International career
- 2005: Uruguay U20 / 4 / (0)

Managerial career
- 2025: Uruguay U17

= Matías Alonso =

Uruguayan footballer (born 1985)

Matías Damián Alonso Vallejo (/es/; born 16 April 1985) is a Uruguayan former professional footballer who played as a forward. He is currently a manager.

==Playing career==
Born in Montevideo, Alonso started his career at local Club Atlético River Plate, signing with Peñarol in 2005 and not being successful at either club. He moved to Spain subsequently, first with RC Celta de Vigo's reserves in the country's Segunda División B.

Alonso joined Real Murcia CF in 2007, being immediately loaned to another team in the third division, SE Ibiza-Eivissa. He appeared rarely for the main squad after returning, spending most of his spell with the B side.

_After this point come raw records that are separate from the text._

(** * Allocation and offers

    [allocate] either leaves the assignments as they were or registers the
    request and then only moves requests; reverting its journal undoes it. *)

(** ** Well-formedness of related states *)

Lemma wf_but_same D a a' :
  wf_but D a →
  a_requests a' = a_requests a → a_users a' = a_users a → a_zones a' = a_zones a →
  a_heap a' = a_heap a → a_nodes a' = a_nodes a → a_masks a' = a_masks a → wf_but D a'.
Proof.
  intros Hwf Hr Hu Hz Hh Hn Hm.
  split; rewrite ?Hr, ?Hu, ?Hz, ?Hh; unfold types_of, capacity_of, node_types, node_capacity, req;
    rewrite ?Hn, ?Hm, ?Hh;
    [apply (wf_req _ _ Hwf)|apply (wf_user_zone _ _ Hwf)|apply (wf_zone_user _ _ Hwf)
    |apply (wf_zone_info _ _ Hwf)|apply (wf_attached _ _ Hwf)|apply (wf_detached _ _ Hwf)
    |apply (wf_nonzero _ _ Hwf)].
Qed.

Lemma wf_but_empty D a :
  wf_but D a → (∀ id, is_Some (a_requests a !! id) → is_Some (a_users a !! id)) → wf_but ∅ a.
Proof.
  intros [] Hatt. split; try done. intros id p Hp _. apply Hatt. eauto.
Qed.

(** Register a request that has no zone yet. *)
Lemma wf_insert_request D a id p r :
  wf_but D a → a_requests a !! id = None → a_heap a !! p = Some r → r_id r = id →
  wf_but ({[id]} ∪ D) (with_requests (<[id := p]> (a_requests a)) a).
Proof.
  intros Hwf Hnew Hp Hid.
  assert (a_users a !! id = None) as Hnu.
  { destruct (a_users a !! id) as [m|] eqn:Hu; [|done].
    destruct (wf_user _ _ Hwf id m Hu) as (_ & q & _ & _ & Hq & _). congruence. }
  split; cbn [a_requests with_requests a_users a_zones a_heap].
  - intros id' q. rewrite lookup_insert. case_decide; [|by apply (wf_req _ _ Hwf)].
    intros [= <-]. subst. eauto.
  - apply (wf_user_zone _ _ Hwf).
  - intros m z id' q Hz Hq. destruct (wf_zone_user _ _ Hwf _ _ _ _ Hz Hq) as (Hu & ? & ?).
    rewrite lookup_insert_ne by congruence. done.
  - apply (wf_zone_info _ _ Hwf).
  - intros id' q. rewrite lookup_insert. case_decide; [set_solver|].
    intros ? ?. apply (wf_attached _ _ Hwf id' q); [done|set_solver].
  - intros id' [->%elem_of_singleton|?]%elem_of_union; [done|by apply (wf_detached _ _ Hwf)].
  - apply (wf_nonzero _ _ Hwf).
Qed.

(** Dropping the zones without users. *)
Lemma cleanup_lookup a m z :
  a_zones (cleanupUnusedZones a) !! m = Some z ↔ a_zones a !! m = Some z ∧ z_users z ≠ ∅.
Proof. cbn. rewrite map_lookup_filter_Some. cbn. by rewrite map_size_empty_iff. Qed.

Lemma cleanupUnusedZones_wf D a : wf_but D a → wf_but D (cleanupUnusedZones a).
Proof.
  intros Hwf. split; try apply Hwf.
  - intros id m (z & p & Hz & Hp)%(wf_user_zone _ _ Hwf). exists z, p. split; [|done].
    apply cleanup_lookup. split; [done|]. intros He. by rewrite He, lookup_empty in Hp.
  - intros m z id p [Hz _]%cleanup_lookup Hp. by apply (wf_zone_user _ _ Hwf m z id p).
  - intros m z [Hz _]%cleanup_lookup. by apply (wf_zone_info _ _ Hwf).
Qed.

Lemma cleanupUnusedZones_eq a : alloc_eq a (cleanupUnusedZones a).
Proof. by split. Qed.

Lemma wf_cleanup a : wf a → wf (cleanupUnusedZones a).
Proof.
  intros [Hwf [] ?]. split; [by apply cleanupUnusedZones_wf|by split|done].
Qed.

(** ** The states of an allocation *)

Section alloc.
Context `{GoRuntime} (custom : CustomFunctions).

(** The request [p] of [a] is validated and has its initial zone in [a1]. *)
Record prepared (p : positive) (a a1 : Allocator) : Prop := {
  pr_only : req_only p a a1;
  pr_new : a_requests a !! r_id (req a p) = None;
  pr_nonzero : r_zone (req a1 p) ≠ 0;
  pr_mask64 : mask64 (r_zone (req a1 p));
  pr_normal : r_zone (req a1 p) &&& mc_normal (a_masks a) ≠ 0;
  pr_all : ExpandZone custom = None → submask (r_zone (req a1 p)) (mc_all (a_masks a));
  pr_types : r_strict (req a p) = true → r_types (req a p) ≠ 0 →
    r_types (req a1 p) = r_types (req a p);
  pr_strict : r_strict (req a p) = true → ExpandZone custom = None →
    types_of a (r_zone (req a1 p)) = r_types (req a1 p);
}.

(** The request is registered and assigned to that zone. *)
Definition registered (p : positive) (a : Allocator) : Allocator :=
  let a := with_journal (Some (MkJournal ∅ ∅)) a in
  let a := with_requests (<[r_id (req a p) := p]> (a_requests a)) a in
  zoneAssign (r_zone (req a p)) p a.

Lemma new_unregistered D a p :
  wf_but D a → a_requests a !! r_id (req a p) = None → ∀ id, a_requests a !! id ≠ Some p.
Proof. intros Hwf Hnew id Hid. rewrite (wf_req_id _ _ Hwf id p Hid) in Hnew. congruence. Qed.

Lemma wf_req_only p a a' :
  wf a → (∀ id, a_requests a !! id ≠ Some p) → req_only p a a' → wf a'.
Proof.
  intros [Hwf Hcfg Hj] Hnot Ho. split; [by eapply req_only_wf|by eapply req_only_config|].
  by destruct Ho as (T & z & ->).
Qed.

(** A failure before anything is assigned. *)
Definition only_request (p : positive) (a a' : Allocator) : Prop :=
  a' = a ∨ (∀ id, a_requests a !! id ≠ Some p) ∧ req_only p a a'.

Lemma allocate_cases a p r :
  wf a → a_heap a !! p = Some r →
  (∃ a' e, allocate custom p a = (a', Some e) ∧ only_request p a a' ∧ e ≠ OutOfFuel) ∨
  (∃ a1, prepared p a a1 ∧
    allocate custom p a
    = match handleOvercommit custom (registered p a1) (r_zone (req a1 p)) with
      | (a', None) => (a', None)
      | (a', Some e) => ((revertJournal (Some p) a').1, Some e)
      end).
Proof.
  intros Hwf Hp. unfold allocate.
  pose proof (validateRequest_spec a p Hwf) as Hv.
  destruct (validateRequest p a) as [a0 [e|]].
  { left. destruct Hv as [-> ?]. unfold only_request. eauto 10. }
  destruct Hv as (Hnew & Haff & Hall & T & -> & HT & HTs).
  pose proof (new_unregistered _ _ _ (wf_all _ Hwf) Hnew) as Hnot.
  pose proof (req_only_types p T a) as Ho1. set (a1 := upd_req p (set_types T) a) in *.
  assert (req a1 p = set_types T r) as Hr1.
  { unfold a1. by rewrite req_upd_req, (req_lookup _ _ _ Hp). }
  rewrite (req_lookup _ _ _ Hp) in *. pose proof (wf_req_only _ _ _ Hwf Hnot Ho1) as Hwf1.
  pose proof (findInitialZone_spec custom a1 p Hwf1) as Hf. rewrite Hr1 in Hf.
  destruct (findInitialZone custom p a1) as [a2 [e|]].
  { left. destruct Hf as [-> ?]; [done..|]. unfold only_request. eauto 10. }
  destruct Hf as (z & Ha2 & Hz & Hz64 & Hzall & Hzs); [done..|].
  assert (req_only p a a2) as Ho2 by (subst a2; eapply req_only_trans, req_only_zone; done).
  pose proof (wf_req_only _ _ _ Hwf Hnot Ho2) as Hwf2.
  pose proof (ensureNormalMemory_spec custom a2 p (set_zone z (set_types T r)) Hwf2) as He.
  assert (a_heap a2 !! p = Some (set_zone z (set_types T r))) as Hp2.
  { rewrite (req_only_lookup _ _ _ Ho2). subst a2. by rewrite req_upd_req, Hr1. }
  destruct (ensureNormalMemory custom p a2) as [a3 [e|]].
  { left. destruct (He Hp2) as [-> ?]. unfold only_request. eauto 10. }
  destruct (He Hp2) as (T' & z' & Ha3 & Hsub & Hnorm & H64 & Hdef & Hs). clear He.
  assert (req_only p a a3) as Ho3 by (eapply req_only_trans; [done|]; subst a3; by eexists _, _).
  assert (req a3 p = set_types T' (set_zone z' (set_zone z (set_types T r)))) as Hr3.
  { subst a3. by rewrite req_upd_req, (req_lookup _ _ _ Hp2). }
  pose proof (wf_req_only _ _ _ Hwf Hnot Ho3) as Hwf3.
  right. exists a3. split.
  - split; rewrite ?(req_lookup _ _ _ Hp), ?Hr3; try done; subst a2; cbn in *.
    + intros ->. apply Hz. unfold submask in Hsub. by rewrite Z.land_0_r in Hsub.
    + auto.
    + auto.
    + auto.
    + intros Hst Ht. rewrite (proj1 (Hs Hst)). auto.
    + intros Hst Hc. destruct (Hs Hst) as [-> Hs']. apply (Hs' Hc). by apply Hzs.
  - unfold startJournal. rewrite (wf_idle _ Hwf3).
    change (handleOvercommit custom _ (r_zone (req a3 p))) with
      (handleOvercommit custom (registered p a3) (r_zone (req a3 p))).
    assert (r_zone (req (registered p a3) p) = r_zone (req a3 p)) as Hzr.
    { unfold registered, zoneAssign, req at 1. cbn [a_heap]. by rewrite deref_insert. }
    fold (registered p a3). by rewrite Hzr.
Qed.

Section registered.
Context (a a1 : Allocator) (p : positive).
Context (Hwf : wf a) (Hpr : prepared p a a1).

Lemma registered_facts :
  let b := registered p a1 in let id := r_id (req a p) in
  a_nodes b = a_nodes a ∧ a_masks b = a_masks a ∧ a_version b = a_version a ∧
  a_requests b = <[id := p]> (a_requests a) ∧
  a_users b = <[id := r_zone (req a1 p)]> (a_users a) ∧
  req b p = req a1 p ∧ (∀ q, q ≠ p → a_heap b !! q = a_heap a !! q) ∧
  r_id (req a1 p) = id ∧ r_limit (req a1 p) = r_limit (req a p) ∧
  r_priority (req a1 p) = r_priority (req a p) ∧ r_strict (req a1 p) = r_strict (req a p).
Proof.
  destruct (pr_only _ _ _ Hpr) as (T & z & ->). cbn zeta.
  assert (req (registered p (upd_req p (λ r, set_types T (set_zone z r)) a)) p
    = set_types T (set_zone z (req a p))) as Hreq.
  { unfold registered, zoneAssign, req at 1. cbn [a_heap]. rewrite deref_insert.
    unfold req. cbn. by rewrite deref_insert. }
  rewrite Hreq, !req_upd_req. split_and!; try done.
  - unfold registered, zoneAssign, req. cbn. by rewrite deref_insert.
  - unfold registered, zoneAssign. cbn [a_users with_requests with_journal upd_req with_heap].
    unfold req. cbn. by rewrite deref_insert.
  - intros q Hq. cbn. by rewrite !lookup_insert_ne.
Qed.

Lemma registered_wf : wf_but ∅ (registered p a1) ∧ config_ok (registered p a1).
Proof.
  pose proof (new_unregistered _ _ _ (wf_all _ Hwf) (pr_new _ _ _ Hpr)) as Hnot.
  destruct registered_facts as (Hn & Hm & _ & _ & _ & _ & _ & Hid & _).
  pose proof (wf_req_only _ _ _ Hwf Hnot (pr_only _ _ _ Hpr)) as [Hwf1 Hcfg1 _].
  assert (a_requests a1 = a_requests a) as Hreqs by (by destruct (pr_only _ _ _ Hpr) as (?&?&->)).
  pose proof (req_only_lookup _ _ _ (pr_only _ _ _ Hpr)) as Hp1.
  split; [|destruct (wf_config _ Hwf); split; by rewrite ?Hn, ?Hm].
  set (a2 := with_journal (Some (MkJournal ∅ ∅)) a1).
  assert (wf_but ∅ a2) as Hwf2 by (by apply (wf_but_same _ a1)).
  pose proof (wf_insert_request _ a2 (r_id (req a2 p)) p (req a1 p) Hwf2) as Hwf3.
  assert (wf_but ({[r_id (req a2 p)]} ∪ ∅)
    (with_requests (<[r_id (req a2 p):=p]> (a_requests a2)) a2)) as Hwf3'.
  { apply Hwf3; [|done|done]. cbn. rewrite Hreqs. change (req a2 p) with (req a1 p).
    rewrite Hid. apply (pr_new _ _ _ Hpr). }
  replace (∅ : gset string) with (({[r_id (req a2 p)]} ∪ ∅) ∖ {[r_id (req a2 p)]} : gset string)
    by set_solver.
  apply zoneAssign_wf; [done| |set_solver|apply (pr_nonzero _ _ _ Hpr)].
  cbn. by rewrite lookup_insert_eq.
Qed.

After Murcia's relegation from Segunda División, Alonso joined Granada CF in July 2010. In the following transfer window, without having made any official appearances for the Andalusians, he returned to his country, signing with C.A. Cerro on loan.

On 1 September 2011, Alonso agreed to a one-year loan at Zamora CF in Spain's third tier. In February 2013, following a brief spell in China, he returned to his homeland and joined Juventud de Las Piedras.

Alonso moved abroad again in September 2013, signing with A.S. Bari of the Serie B. Just three months later, however, he left Italy and moved to Defensor Sporting.

==Coaching career==
On 10 January 2025, Alonso was named as the new manager of the Uruguay under-17 team.

==Personal life==
Alonso's older brother, Iván, was also a footballer and a forward. He too began his career at River Plate.

His cousin, Diego Alonso, also played several years in Spain.